Everyone is different, but I found that I could control my blood sugars much better with injections, and because I wanted to keep my A1C at around 5.5 in order to have more children, I didn't feel like the pump was worth it at the time. I will probably try it again in a few years.

If you are going to be rubbing where your infusion set will be placed, I would definitely be worried about it coming out. The infusion sets for the paradigm were very sticky, and it was a chore actually getting it off of my skin, but I found that if I caught it just right, the plastic tubing that goes under the skin for insulin delivery would pop out, without me knowing it. I am sure that this is an easy fix with a longer infusion set, but I just couldn't stomach them, pun intended.

That being said, my dad and my little sister both have Minimed Paradigm pumps (they are T1 as well), and they love them. My dad manages a plumbing and welding shop for a University, so he is moving/lifting things all the time, and he doesn't find it to be a problem, and they both feel like they actually have BETTER control with the pump. So, like I said, everyone is different, and I hope that it works out for you, too, because shots really do suck!

Roboat49
Roboat49 2013-03-08 02:07:56 -0600 Report

you said you got your pump for free can you tell me how? I also had the Medtronic pump and love it. But I lost my job and couldn't afford the supplies that go with it. Does anyone know how to get supply without insurance?

silagechopper
silagechopper 2013-03-06 08:59:13 -0600 Report

I move around a lot at work and just worried about the infusion set coming out or something. We are working on getting me a t-slim from tandem. Are they pretty good?

jayabee52
jayabee52 2013-03-06 10:10:31 -0600 Report

I suspect from what I have read on the subject, that they are all pretty good mechanically (in honesty I don't use exogenous insulin so I do not have actual hands on experience with pumping).

Only one pump has tubeless delivery, the Omnipod. With a Screen name like SilageChopper, my guess would be you work on a dairy or cattle farm. (Ive chopped a few loads of silage in my youth as well) The only concern I would have in a situation like that is that if you have a machine using tubes, the tubes could get snagged on something and your inset get ripped out of your body.

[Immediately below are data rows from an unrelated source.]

(** X21. A click on a result whose page is shown places the highlight of
    its line on that page: the page then holds exactly one highlight, the
    one computed from the box of the line, and it stays where it was in
    the container, the pages before it and after it being the same; the
    document, the corpus, the set of rendered pages and the console stay,
    and one timer of 6000 ms is added. *)
Theorem click_highlights_line (it : Line.t) (w : World) (pdf : Pdf)
    (wrapper : node) (page : Page) (rect : Rect4) :
  gPdf w = Some pdf ->
  getElementById (page_id (Line.pageNum it)) w = Some wrapper ->
  getPage pdf (Line.pageNum it) = Normal page ->
  convertToViewportRectangle (getViewport page (3 # 2))
    (Line.x it, Line.y it, Line.x it + Line.width it,
     Line.y it + Line.height it) = Normal rect ->
  exists w' : World,
    clickResult libs it w = (Normal tt, w')
    /\ getElementById (page_id (Line.pageNum it)) w' =
       Some (appendChild (remove_highlights wrapper) (highlight_element rect))
    /\ count_highlights
         (appendChild (remove_highlights wrapper) (highlight_element rect))
       = 1%nat
    /\ (exists pre post : list node,
          pdfContainer w = pre ++ wrapper :: post
          /\ (forall k, In k pre ->
                node_id k <> page_id (Line.pageNum it))
          /\ pdfContainer w' =
             pre ++ appendChild (remove_highlights wrapper)
                      (highlight_element rect) :: post)
    /\ List.length (pdfContainer w') = List.length (pdfContainer w)
    /\ gPdf w' = gPdf w /\ corpus w' = corpus w
    /\ renderedPages w' = renderedPages w
    /\ console w' = console w
    /\ timers w' = timers w ++ [(6000%N, highlight_element rect)].
Proof.
  intros Hdoc Hel Hpage Hconv. eexists. split.
  - unfold clickResult, ensurePageRendered, highlightMatch.
    cbv [mbind M_bind gets mret M_ret try_catch console_log modify await
         throw box_of_line or_default box_x box_y box_width box_height].
    repeat (progress (rewrite ?Hdoc, ?Hel, ?Hpage, ?Hconv; cbv beta iota)).
    reflexivity.
  - cbn [pdfContainer gPdf corpus renderedPages console timers
         set_pdfContainer set_timers].
    split.
    { unfold getElementById. cbn [pdfContainer set_pdfContainer set_timers].
      apply (@find_replace_first _ _ wrapper); [exact Hel|].
      rewrite node_id_appendChild, node_id_remove_highlights.
      exact (getElementById_id _ _ Hel). }
    split; [apply count_after_highlight|].
    split.
    { destruct (@replace_first_split _ _ _ Hel)
        as (pre & post & Hl & Hpre & Hrep).
      exists pre, post. split; [exact Hl|]. split; [exact Hpre|].
      apply Hrep. }
    split; [apply length_replace_first|].
    repeat split; reflexivity.
Qed.

(** X22. When the viewport cannot convert the box of the line, the click
    still ends normally: the page is kept, without any highlight, and the
    failure is a warning in the console. *)
Theorem click_survives_bad_geometry (it : Line.t) (w : World) (pdf : Pdf)
    (wrapper : node) (page : Page) (e : exn) :
  gPdf w = Some pdf ->
  getElementById (page_id (Line.pageNum it)) w = Some wrapper ->
  getPage pdf (Line.pageNum it) = Normal page ->
  convertToViewportRectangle (getViewport page (3 # 2))
    (Line.x it, Line.y it, Line.x it + Line.width it,
     Line.y it + Line.height it) = Throw e ->
  exists w' : World,
    clickResult libs it w = (Normal tt, w')
    /\ getElementById (page_id (Line.pageNum it)) w' =
       Some (remove_highlights wrapper)
    /\ count_highlights (remove_highlights wrapper) = O
    /\ List.length (pdfContainer w') = List.length (pdfContainer w)
    /\ gPdf w' = gPdf w /\ corpus w' = corpus w
    /\ console w' = console w ++ [("Highlight failed"%string, e)]
    /\ timers w' = timers w.
Proof.
  intros Hdoc Hel Hpage Hconv. eexists. split.
  - unfold clickResult, ensurePageRendered, highlightMatch.
    cbv [mbind M_bind gets mret M_ret try_catch console_log modify await
         throw box_of_line or_default box_x box_y box_width box_height].
    repeat (progress (rewrite ?Hdoc, ?Hel, ?Hpage, ?Hconv; cbv beta iota)).
    reflexivity.
  - cbn [pdfContainer gPdf corpus renderedPages console timers
         set_pdfContainer set_console].
    split.
    { unfold getElementById. cbn [pdfContainer set_pdfContainer set_console].
      apply (@find_replace_first _ _ wrapper); [exact Hel|].
      rewrite node_id_remove_highlights.
      exact (getElementById_id _ _ Hel). }
    split; [apply count_remove_highlights|].
    split; [apply length_replace_first|].
    repeat split; reflexivity.
Qed.
End ClickFacts.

It is not an event which would normally send you to the ER, but it is painful (what I have read) and irritating to reset the inset.

James

KathyH123
KathyH123 2013-03-05 23:29:43 -0600 Report

I just got put on mine in December and I have loved it since. I didn't really like taking a lot of shots either an that's something that is better with the pump instead of taking 4 or 5 a day I only have to take 1 every 3 days and it helped me bring my A1C down pretty quick. But I don't think you should be nervous about it but take your time and don't rush into it if you try to fast and wind up not likening it because it seems to much to grasp at one time just slow down and take it one step at a time Also it might be good if you try to find out which pump you think you like best and read more about that one and not just all pumps in general because some differ a little

ShellyLargent
ShellyLargent 2013-03-05 22:35:57 -0600 Report

I've been on an insulin pump for over 7 years now. First on an Animas IR1250 then most recently switched to an Omni Pod. I live my pump! I have such better control of my blood sugars now. I was experiencing way too many lows with my injections. Some quite dangerously low, like in the low 40's. Since being on a pump, no more lows and not too many extreme highs either. If you see that you're too high, you can correct it before it goes out of control. The down side is that you do have to test more often with a pump. I test before I eat anything, then 1.5 to 2 hours afterward. If you have any specific questions or concerns, please feel free to ask! There's a ton of people here that are on pumps as well and can chime in!